Lemma process_company_at_most company deal_id atts dry_run :
  at_most sel (per_company sel config dry_run)
    (_process_company (traced cl) config company deal_id atts dry_run).
Proof.
  unfold _process_company, per_company.
  set (nf := (Nat.b2n (sel SearchProduct)
              + (if Config.auto_create_products config && negb dry_run
                 then Nat.b2n (sel CreateProduct) else 0))%nat).
  set (nw := if dry_run then 0%nat
             else Nat.max (Nat.b2n (sel AttachProduct))
                    (match Config.duplicate_attachment_action config with
                     | DuplicateAction.UPDATE =>
                         Nat.b2n (sel UpdateAttachment)
                     | _ => 0%nat
                     end)).
  apply (at_most_weaken sel (nf + (0 + (nw + 0)) + 0)%nat); [lia|].
  apply at_most_try_except; [|intros e; apply at_most_ret].
  destruct (truthy_message (_validate_company config company));
    [apply at_most_ret|].
  apply at_most_bind; [apply find_or_create_product_at_most|].
  intros [[product|] catalog_action]; [|apply at_most_ret].
  apply at_most_bind; [apply at_most_pure|]. intros [quantity price].
  apply at_most_bind.
  - destruct (_find_existing_attachment (PipedriveProduct.id product) atts).
    + eapply at_most_weaken; [|apply handle_duplicate_attachment_at_most].
      subst nw. destruct dry_run; [lia|].
      destruct (Config.duplicate_attachment_action config); lia.
    + eapply at_most_weaken; [|apply attach_new_product_at_most].
      subst nw. destruct dry_run; lia.
  - intros action. destruct catalog_action as [k|]; [|apply at_most_ret].
    destruct (ProductActionType.truthy (Some k)
              && negb (ProductActionType.eqb
                         (ProductAction.action_type action)
                         ProductActionType.ERROR)); apply at_most_ret.
Qed.

Lemma process_companies_loop_at_most companies deal_id atts dry_run :
  forall actions total,
    at_most sel (List.length companies * per_company sel config dry_run)%nat
      (process_companies_loop (traced cl) config companies deal_id atts
         dry_run actions total).
Proof.
  induction companies as [|c rest IH]; intros actions total; cbn.
  - apply at_most_ret.
  - apply at_most_bind; [apply process_company_at_most|]. intros action.
    apply (at_most_bind sel 0%nat); [|intros total'; apply IH].
    destruct (ProductActionType.is_attach_or_update
                (ProductAction.action_type action)); [|apply at_most_ret].
    destruct (ProductAction.new_quantity action) as [q|]; [|apply at_most_ret].
    destruct (ProductAction.new_price action) as [p|]; [|apply at_most_ret].
    apply (at_most_bind sel 0%nat 0%nat); [apply at_most_pure|].
    intros v; apply at_most_ret.
Qed.

Lemma link_submission_at_most submission dry_run :
  at_most sel
    (Nat.b2n (sel GetDeal) + Nat.b2n (sel GetDealProducts)
     + List.length (_get_companies_to_process config submission)
       * per_company sel config dry_run)%nat
    (link_submission (traced cl) config submission dry_run).
Proof.
  unfold link_submission.
  destruct (Submission.deal_id submission) as [deal_id|]; [|apply at_most_ret].
  destruct (_get_companies_to_process config submission) as [|c cs];
    [apply at_most_ret|].
  set (n := (List.length (c :: cs) * per_company sel config dry_run)%nat).
  apply (at_most_weaken sel
           ((Nat.b2n (sel GetDeal) + 0 + 0)
            + ((Nat.b2n (sel GetDealProducts) + 0 + 0) + (n + 0)))%nat);
    [lia|].
  apply at_most_bind.
  - apply at_most_try_except; [|intros e; apply at_most_ret].
    apply at_most_bind;
      [apply (at_most_traced_op sel (Call_get_deal_by_id deal_id))|].
    intros [deal|]; [apply at_most_ret|].
    destruct (Config.skip_orphaned_deals config);
      [apply at_most_ret | apply at_most_raise].
  - intros [r|]; [apply at_most_ret|].
    apply at_most_bind.
    + apply at_most_try_except; [|intros e; apply at_most_ret].
      apply at_most_bind;
        [apply (at_most_traced_op sel (Call_get_deal_products deal_id))|].
      intros l. apply at_most_ret.
    + intros [atts|r]; [|apply at_most_ret].
      apply at_most_bind; [apply process_companies_loop_at_most|].
      intros [actions total]. apply at_most_ret.
Qed.
End Emits.

Lemma at_most_unique {W A} (m : M (W * list call) A) w tr l :
  snd (snd (m (w, tr))) = tr ++ l ->
  forall sel n, at_most sel n m -> (count_calls sel l <= n)%nat.
Proof.
  intros E sel n H. destruct (H w tr) as (l' & E' & Hl').
  rewrite E in E'. apply app_inv_head in E'. subst l'. exact Hl'.
Qed.

(** X1: the calls of one run of [link_submission], counted by kind: at
    most one deal lookup and one fetch of the attachment list, whatever
    the number of companies; for [n] companies to process at most [n]
    catalog searches, at most [n] creates (none in a dry run or when
    products are not created automatically), at most [n] writes to the
    deal, attach and update together (none in a dry run), and no update
    unless the duplicate policy is [UPDATE]. *)

Theorem link_submission_call_budget {W} (cl : Client W) (config : Config.t)
    (submission : Submission.t) (dry_run : bool) (w : W) (tr : list call) :
  let n := List.length (_get_companies_to_process config submission) in
  exists l,
    snd (snd (link_submission (traced cl) config submission dry_run (w, tr)))
    = tr ++ l
    /\ (count_calls (is_kind GetDeal) l <= 1)%nat
    /\ (count_calls (is_kind GetDealProducts) l <= 1)%nat
    /\ (count_calls (is_kind SearchProduct) l <= n)%nat
    /\ (count_calls (is_kind CreateProduct) l
        <= if Config.auto_create_products config && negb dry_run
           then n else 0)%nat
    /\ (count_calls writes_to_deal l <= if dry_run then 0 else n)%nat
    /\ (count_calls (is_kind UpdateAttachment) l
        <= match Config.duplicate_attachment_action config with
           | DuplicateAction.UPDATE => n
           | _ => 0
           end)%nat.
Proof.
  intros n.
  destruct (link_submission_at_most cl config (is_kind GetDeal) submission
              dry_run w tr) as (l & E & H1).
  exists l. split; [exact E|].
  pose proof (fun sel =>
    at_most_unique _ w tr l E sel _
      (link_submission_at_most cl config sel submission dry_run)) as H.
  fold n in H.
  repeat split.
  - specialize (H (is_kind GetDeal)). unfold per_company in H. cbn in H.
    destruct (Config.auto_create_products config && negb dry_run),
      dry_run, (Config.duplicate_attachment_action config); cbn in H; lia.
  - specialize (H (is_kind GetDealProducts)). unfold per_company in H.
    cbn in H.
    destruct (Config.auto_create_products config && negb dry_run),
      dry_run, (Config.duplicate_attachment_action config); cbn in H; lia.
  - specialize (H (is_kind SearchProduct)). unfold per_company in H.
    cbn in H.
    destruct (Config.auto_create_products config && negb dry_run),
      dry_run, (Config.duplicate_attachment_action config); cbn in H; lia.
  - specialize (H (is_kind CreateProduct)). unfold per_company in H.
    cbn in H.
    destruct (Config.auto_create_products config && negb dry_run),
      dry_run, (Config.duplicate_attachment_action config); cbn in H; lia.
  - specialize (H writes_to_deal). unfold per_company in H.
    cbn in H.
    destruct (Config.auto_create_products config && negb dry_run),
      dry_run, (Config.duplicate_attachment_action config); cbn in H; lia.
  - specialize (H (is_kind UpdateAttachment)). unfold per_company in H.
    cbn in H.
    destruct (Config.auto_create_products config && negb dry_run),
      dry_run, (Config.duplicate_attachment_action config); cbn in H; lia.
Qed.

Section Shapes.
Context {W : Type}.
Variable cl : Client W.
Variable config : Config.t.

Lemma only_pure {A} (P : call -> Prop) (r : result A) :
  emits (W := W) (Forall P) (lift r).
Proof. apply emits_pure. constructor. Qed.

Lemma only_ret {A} (P : call -> Prop) (a : A) :
  emits (W := W) (Forall P) (ret a).
Proof. apply (only_pure P (Ret a)). Qed.

Lemma only_bind {A B} (P : call -> Prop) (m : M (W * list call) A)
    (k : A -> M (W * list call) B) :
  emits (Forall P) m -> (forall a, emits (Forall P) (k a)) ->
  emits (Forall P) (bind m k).
Proof.
  intros Hm Hk. eapply emits_bind; [exact Hm | exact Hk | auto |].
  intros l1 l2 H1 H2. apply Forall_app. split; assumption.
Qed.

Lemma only_try_except {A} (P : call -> Prop) (m : M (W * list call) A)
    catches h :
  emits (Forall P) m -> (forall e, emits (Forall P) (h e)) ->
  emits (Forall P) (try_except m catches h).
Proof.
  intros Hm Hh. eapply emits_try_except; [exact Hm | exact Hh | auto |].
  intros l1 l2 H1 H2. apply Forall_app. split; assumption.
Qed.

Lemma only_traced_op {A} (P : call -> Prop) (c : call) (m : M W A) :
  P c -> emits (Forall P) (traced_op c m).
Proof. intros Hc. apply emits_traced_op. repeat constructor. exact Hc. Qed.

Variable company : AdditionalCompany.t.
Variable deal_id : Z.
Variable atts : list DealProductAttachment.t.

Lemma find_or_create_product_calls dry_run :
  emits (Forall (company_call config company deal_id atts))
    (_find_or_create_product (traced cl) config
       (_format_product_name config
          (AdditionalCompany.company_legal_name company)) dry_run).
Proof.
  unfold _find_or_create_product. apply only_bind.
  - apply only_traced_op. cbn. split; reflexivity.
  - intros [p|]; [apply only_ret|].
    destruct (Config.auto_create_products config) eqn:Hauto; [|apply only_ret].
    destruct dry_run; [apply only_ret|].
    apply only_try_except; [|intros e; apply only_ret].
    apply only_bind; [|intros p; apply only_ret].
    apply only_traced_op. cbn. rewrite Hauto. repeat split.
Qed.

Lemma attach_new_product_calls product quantity price dry_run :
  Config.duplicate_attachment_action config = DuplicateAction.FORCE_NEW
  \/ _find_existing_attachment (PipedriveProduct.id product) atts = None ->
  _calculate_quantity_and_price config
    (AdditionalCompany.w2_employee_count company) = Ret (quantity, price) ->
  emits (Forall (company_call config company deal_id atts))
    (_attach_new_product (traced cl) company product quantity price deal_id
       dry_run).
Proof.
  intros Hnew Hqp. unfold _attach_new_product.
  destruct dry_run; [apply only_ret|].
  apply only_try_except; [|intros e; apply only_ret].
  apply only_bind; [|intros a; apply only_ret].
  apply only_traced_op. cbn. repeat split; assumption.
Qed.

Lemma update_attachment_calls product existing quantity price dry_run :
  Config.duplicate_attachment_action config = DuplicateAction.UPDATE ->
  In existing atts ->
  _calculate_quantity_and_price config
    (AdditionalCompany.w2_employee_count company) = Ret (quantity, price) ->
  emits (Forall (company_call config company deal_id atts))
    (_update_attachment (traced cl) config company product existing quantity
       price deal_id dry_run).
Proof.
  intros Hdup Hin Hqp. unfold _update_attachment.
  destruct (update_selection config existing quantity price) as [[uq up]|];
    [|apply only_ret].
  destruct (negb uq && negb up); [apply only_ret|].
  destruct dry_run; [apply only_ret|].
  apply only_try_except; [|intros e; apply only_ret].
  apply only_bind; [|intros a; apply only_ret].
  apply only_traced_op. cbn. repeat split; try assumption.
  - exists existing. split; [exact Hin | reflexivity].
  - exists quantity, price. split; [exact Hqp|].
    split; [destruct up | destruct uq]; auto.
Qed.
(** * github_trending_bot: the aggregate analyzer, the trend comparator and
      the closest-snapshot lookup

    A shallow embedding of [analyze_data], [compare_trends] and
    [find_comparison_file] of [src/github_trending_bot.py], together with
    the properties the specification states about them, and of the parts
    of the two reports, of the README cache and of [main] that compute
    texts, tables and file names, with further properties of the code.

    Conventions of the embedding.
    - Python [int] is [Z]; Python [float] is IEEE binary64, taken from the
      standard library's [SpecFloat] (precision 53, [emax] 1024).
    - Python [str] is [string], read as the UTF-8 bytes of the text:
      comparing UTF-8 byte-wise is comparing code points, which is the order
      of [sorted] on [str].
    - A repository record is a Python [dict] living in the object store; the
      two repository lists are lists of references into that store, so that
      the assignment [repo['prev_stars'] = ...] is visible through every
      alias of the record.
    - [print] appends a structured line to the standard output carried by
      the state. *)

From Stdlib Require Import ZArith List String Ascii Permutation Sorted Lia.
From Stdlib Require Import Floats.SpecFloat.
From stdpp Require Import base option list functions gmap strings pretty sorting.

Local Open Scope string_scope.
Local Open Scope list_scope.
Local Open Scope Z_scope.

(* ===================================================================== *)
(** * Python primitives *)
(* ===================================================================== *)

Module Py.

(** The exceptions that the modelled code can raise. *)
Inductive exn :=
| KeyError (key : string)
| ZeroDivisionError
| OverflowError
| ValueError.

Definition result (A : Type) : Type := exn + A.

Definition rret {A} (a : A) : result A := inr a.
Definition rbind {A B} (m : result A) (f : A → result B) : result B :=
  match m with
  | inl e => inl e
  | inr a => f a
  end.

Fixpoint rmap {A B} (f : A → result B) (l : list A) : result (list B) :=
  match l with
  | [] => rret []
  | x :: l' =>
      rbind (f x) (λ y, rbind (rmap f l') (λ ys, rret (y :: ys)))
  end.

(** ** Floats *)

Definition float := spec_float.
Definition prec : Z := 53.
Definition emax : Z := 1024.

(** [float('inf')] *)
Definition float_inf : float := S754_infinity false.

(** An integer as an exact (unnormalised) binary number, the operand of the
    correctly rounded integer division. *)
Definition exact_of_int (z : Z) : float :=
  match z with
  | Z0 => S754_zero false
  | Zpos p => S754_finite false p 0
  | Zneg p => S754_finite true p 0
  end.

(** [a / b] on two [int]s: the quotient rounded once to the nearest
    binary64 (ties to even), [ZeroDivisionError] on a zero divisor and
    [OverflowError] when the rounded quotient is out of range. *)
Definition int_truediv (a b : Z) : result float :=
  if b =? 0 then inl ZeroDivisionError
  else
    match SFdiv prec emax (exact_of_int a) (exact_of_int b) with
    | S754_infinity _ => inl OverflowError
    | q => inr q
    end.
Lemma open_system_cases (system_name emoji : string) (tk : Tk) :
  open_system system_name emoji tk = tk ∨
  ∃ cls title, open_system system_name emoji tk = detail_window cls title tk.
Proof.
  unfold open_system.
  repeat (destruct (String.eqb system_name _); [right; by eexists _, _|]).
  by left.
Qed.

(** What holds of the windows however the launcher has been used. *)
Record gui_inv (tk : Tk) : Prop := {
  inv_root :
    ∃ t, toplevels tk !! root = Some t ∧ tl_class t = None ∧
         tl_bindings t = {[ "<Escape>" := root_quit ]};
  inv_detail :
    ∀ w t, toplevels tk !! w = Some t → w ≠ root →
           is_Some (tl_class t) ∧
           tl_bindings t = {[ "<Escape>" := window_destroy w ]};
  inv_fresh :
    0 < next_id tk ∧ ∀ w, is_Some (toplevels tk !! w) → w < next_id tk;
  inv_buttons :
    Forall (λ b, ∃ emo, command b = Some (open_system_of (text b) emo))
      (buttons tk)
}.

Lemma gui_inv_buttons tk bs r :
  gui_inv tk →
  Forall (λ b, ∃ emo, command b = Some (open_system_of (text b) emo)) bs →
  gui_inv (set_running r (set_buttons bs tk)).
Proof. intros [? ? ? ?] ?. by split. Qed.

Lemma gui_inv_detail_window cls title tk :
  gui_inv tk → gui_inv (detail_window cls title tk).
Proof.
  intros [(t0 & Ht0 & Hcls & Hb) Hdet [Hpos Hfresh] Hbtn].
  rewrite detail_window_eq. unfold root in *. split; simpl; unfold root.
  - exists t0. rewrite lookup_insert_ne by lia. done.
  - intros w t [[-> <-]|[? ?]]%lookup_insert_Some Hw; simpl; eauto.
  - split; [lia|]. intros w [t [[-> <-]|[? Hw]]%lookup_insert_Some]; [lia|].
    assert (w < next_id tk) by eauto. lia.
  - done.
Qed.

Lemma gui_inv_open_system system_name emo tk :
  gui_inv tk → gui_inv (open_system system_name emo tk).
Proof.
  intros Hinv.
  destruct (open_system_cases system_name emo tk) as [->|(c & ti & ->)];
    [done|by apply gui_inv_detail_window].
Qed.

+---+

# What needs to be done
A single number is the answer: how many lines of the material contain "subst"?

# Task answer
3